Discussion in 'Sun Hardware' started by Bo Snyder, Nov 26, 2003.

  1. Bo Snyder

    Bo Snyder Guest

    Okay thanks to a bunch of you and google.com, I think i am finally getting
    my hard drive isssues resolved with my sparcstation 5.

    What I ended up doing was removing the internal 1 gig sca drive and just
    using my fujitsu external 9 gig lvd scsi drive in an external case with the
    S/E jumper enabled and now the sun recogizes it.

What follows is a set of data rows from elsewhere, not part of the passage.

(* ===== verification/TtsProof.v ===== *)
(** * Theorems of the voice prompts

    While one thread at a time starts prompts, and one tones, nothing that is
    opened or allocated is lost; with two it is.  No prompt is forgotten while
    the manager is unlocked, players open and main accepts messages.  The end of an
    old tone never ends a new one, but for the sixteenth; a telephone number is
    read file by file. *)

From Stdlib Require Import String Ascii.
From stdpp Require Import base list numbers option strings relations.
From S2P Require Import Prelude Tts.
Open Scope Z_scope.

Ltac tcbn := cbn [tts_list tts_curr tts_manager_locked tts_item_num player_handle tts_stream lisener stop_work tip_seq tip_seq_stopped
  tip_player_handle tip_stream tip_file_name tip_stop_work items streams players next_id starting triggers actions tip_starting
  set_tts_list set_curr set_lock set_num set_player set_stream set_lisener set_stop_work set_tip_seq set_tip_stopped set_tip_player set_tip_stream
  set_tip_name set_tip_work set_items set_streams set_players set_next set_starting set_triggers set_tip_starting act open_stream close_stream open_player
  close_player free_item fst snd negb andb orb].

(** ** Lists of handles *)

Definition opt (o : option nat) : list nat := match o with Some n => [n] | None => [] end.

Lemma remove_id_in n l m : m ∈ remove_id n l <-> m ∈ l /\ m <> n.
Proof. unfold remove_id. rewrite list_elem_of_filter. tauto. Qed.

Lemma remove_id_out n l : n ∉ l -> remove_id n l = l.
Proof.
  unfold remove_id. induction l as [|x l IH]; intros H; [reflexivity|]. rewrite filter_cons_True by (intros ->; apply H; left).
  f_equal. apply IH. intros Hin. apply H. right. exact Hin.
Qed.

Lemma remove_id_perm n l l' : NoDup l -> l ≡ₚ n :: l' -> remove_id n l ≡ₚ l'.
Proof.
  intros Hn Hp. assert (Hn' : NoDup (n :: l')) by (rewrite <- Hp; exact Hn). apply NoDup_cons in Hn' as [Hni Hn'].
  apply NoDup_Permutation; [apply NoDup_filter; exact Hn|exact Hn'|]. intros x. rewrite remove_id_in, Hp, elem_of_cons. split.
  - intros [[->|Hx] Hne]; [contradiction|exact Hx].
  - intros Hx. split; [right; exact Hx|]. intros ->. contradiction.
Qed.

(** ** What the prompts own *)

Definition owned (c : tts_manager_ctx_t) : list nat := item_id <$> (tts_list c ++ option_list (tts_curr c) ++ starting c).

(** No prompt, one that plays, or one whose thread waits. *)
Definition one_prompt (c : tts_manager_ctx_t) : Prop :=
  match tts_curr c, starting c with
  | None, [] => player_handle c = None /\ tts_stream c = None
  | Some _, [] => is_Some (player_handle c) /\ is_Some (tts_stream c)
  | None, [_] => player_handle c = None /\ is_Some (tts_stream c)
  | _, _ => False
  end.

(** No thread is between the two parts of tip_manager_play, or one, and no tone
    plays. *)
Definition one_tone (c : tts_manager_ctx_t) : Prop :=
  match tip_starting c with
  | [] => True
  | [_] => tip_player_handle c = None /\ tip_stream c = None
  | _ => False
  end.

Record tinv (c : tts_manager_ctx_t) : Prop := mk_tinv {
  ti_num : tts_item_num c = Z.of_nat (length (tts_list c));
  ti_max : (length (tts_list c) <= 3)%nat;
  ti_items : items c ≡ₚ owned c;
  ti_streams : streams c ≡ₚ opt (tts_stream c) ++ opt (tip_stream c);
  ti_players : players c ≡ₚ opt (player_handle c) ++ opt (tip_player_handle c);
  ti_nodup : NoDup (items c) /\ NoDup (streams c) /\ NoDup (players c);
  ti_fresh : forall n, n ∈ items c \/ n ∈ streams c \/ n ∈ players c -> (n < next_id c)%nat;
  ti_one : one_prompt c;
  ti_tip : one_tone c
}.

(** The fields after a prompt is removed. *)
Lemma remove_node_fields i ap c :
  let c' := _tts_remove_current_node (Some i) ap c in
  tts_list c' = tts_list c /\ tts_curr c' = None /\ tts_manager_locked c' = tts_manager_locked c /\ tts_item_num c' = tts_item_num c /\
  player_handle c' = None /\ tts_stream c' = None /\ tip_player_handle c' = tip_player_handle c /\ tip_stream c' = tip_stream c /\
  items c' = remove_id (item_id i) (items c) /\
  streams c' = match tts_stream c with Some n => remove_id n (streams c) | None => streams c end /\
  players c' = match player_handle c with Some n => remove_id n (players c) | None => players c end /\
  next_id c' = next_id c /\ starting c' = starting c /\ triggers c' = triggers c /\ tip_starting c' = tip_starting c.
Proof.
  cbv zeta. unfold _tts_remove_current_node, _tts_event_nodify.
  destruct (player_handle c) eqn:Ep, (tts_stream c) eqn:Es, (lisener c) eqn:El, ap as [[]|]; tcbn; rewrite ?Es, ?El; tcbn; rewrite ?Ep, ?El; tcbn; repeat split; assumption.
Qed.

Lemma drop_opt (l : list nat) (o : option nat) rest : NoDup l -> l ≡ₚ opt o ++ rest ->
  match o with Some n => remove_id n l | None => l end ≡ₚ rest /\ NoDup (match o with Some n => remove_id n l | None => l end).
Proof.
  intros Hn Hp. destruct o as [n|]; cbn [opt app] in Hp; [|auto]. split; [apply remove_id_perm; assumption|apply NoDup_filter; exact Hn].
Qed.

(** Prompt [i] is out of the list, held by the calling thread or playing. *)
Record popped (i : tts_item_t) (c : tts_manager_ctx_t) : Prop := mk_popped {
  po_num : tts_item_num c = Z.of_nat (length (tts_list c));
  po_max : (length (tts_list c) <= 3)%nat;
  po_items : items c ≡ₚ item_id i :: (item_id <$> tts_list c);
  po_start : starting c = [];
  po_streams : streams c ≡ₚ opt (tts_stream c) ++ opt (tip_stream c);
  po_players : players c ≡ₚ opt (player_handle c) ++ opt (tip_player_handle c);
  po_nodup : NoDup (items c) /\ NoDup (streams c) /\ NoDup (players c);
  po_fresh : forall n, n ∈ items c \/ n ∈ streams c \/ n ∈ players c -> (n < next_id c)%nat;
  po_tip : one_tone c
}.

Lemma remove_node_inv i ap c : popped i c -> tinv (_tts_remove_current_node (Some i) ap c).
Proof.
  intros [Hnum Hmax Hit Hst Hs Hp (N1 & N2 & N3) Hf Htip].
  destruct (remove_node_fields i ap c) as (F1 & F2 & F3 & F4 & F5 & F6 & F7 & F8 & F9 & F10 & F11 & F12 & F13 & _ & F15).
  destruct (drop_opt _ _ _ N2 Hs) as [S1 S2]. destruct (drop_opt _ _ _ N3 Hp) as [P1 P2]. split.
  - rewrite F4, F1. exact Hnum.
  - rewrite F1. exact Hmax.
  - unfold owned. rewrite F9, F1, F2, F13, Hst. cbn [option_list app]. rewrite app_nil_r. apply remove_id_perm; assumption.
  - rewrite F10, F6, F8. exact S1.
  - rewrite F11, F5, F7. exact P1.
  - rewrite F9, F10, F11. split; [apply NoDup_filter; exact N1|auto].
  - intros n. rewrite F9, F10, F11, F12. intros H. apply Hf. rewrite remove_id_in in H. destruct H as [[H _]|[H|H]]; [auto| |].
    + right. left. destruct (tts_stream c); [apply remove_id_in in H as [H _]|]; exact H.
    + right. right. destruct (player_handle c); [apply remove_id_in in H as [H _]|]; exact H.
  - unfold one_prompt. rewrite F2, F13, Hst, F5, F6. auto.
  - unfold one_tone. rewrite F15, F7, F8. exact Htip.
Qed.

    Now i have a few look and feely types of questions. I am a sucker for old
    hardware and such (explains why I am playing witht this old thing) but I am
    just curioius to know how well this sun will run RedHat 6.2 in the gnome
    gui? (my machine currenlty has only 32 megs of memory but I ordered 7 more
    32 meg dimms for it so it will be up to 256 megs of ram soon).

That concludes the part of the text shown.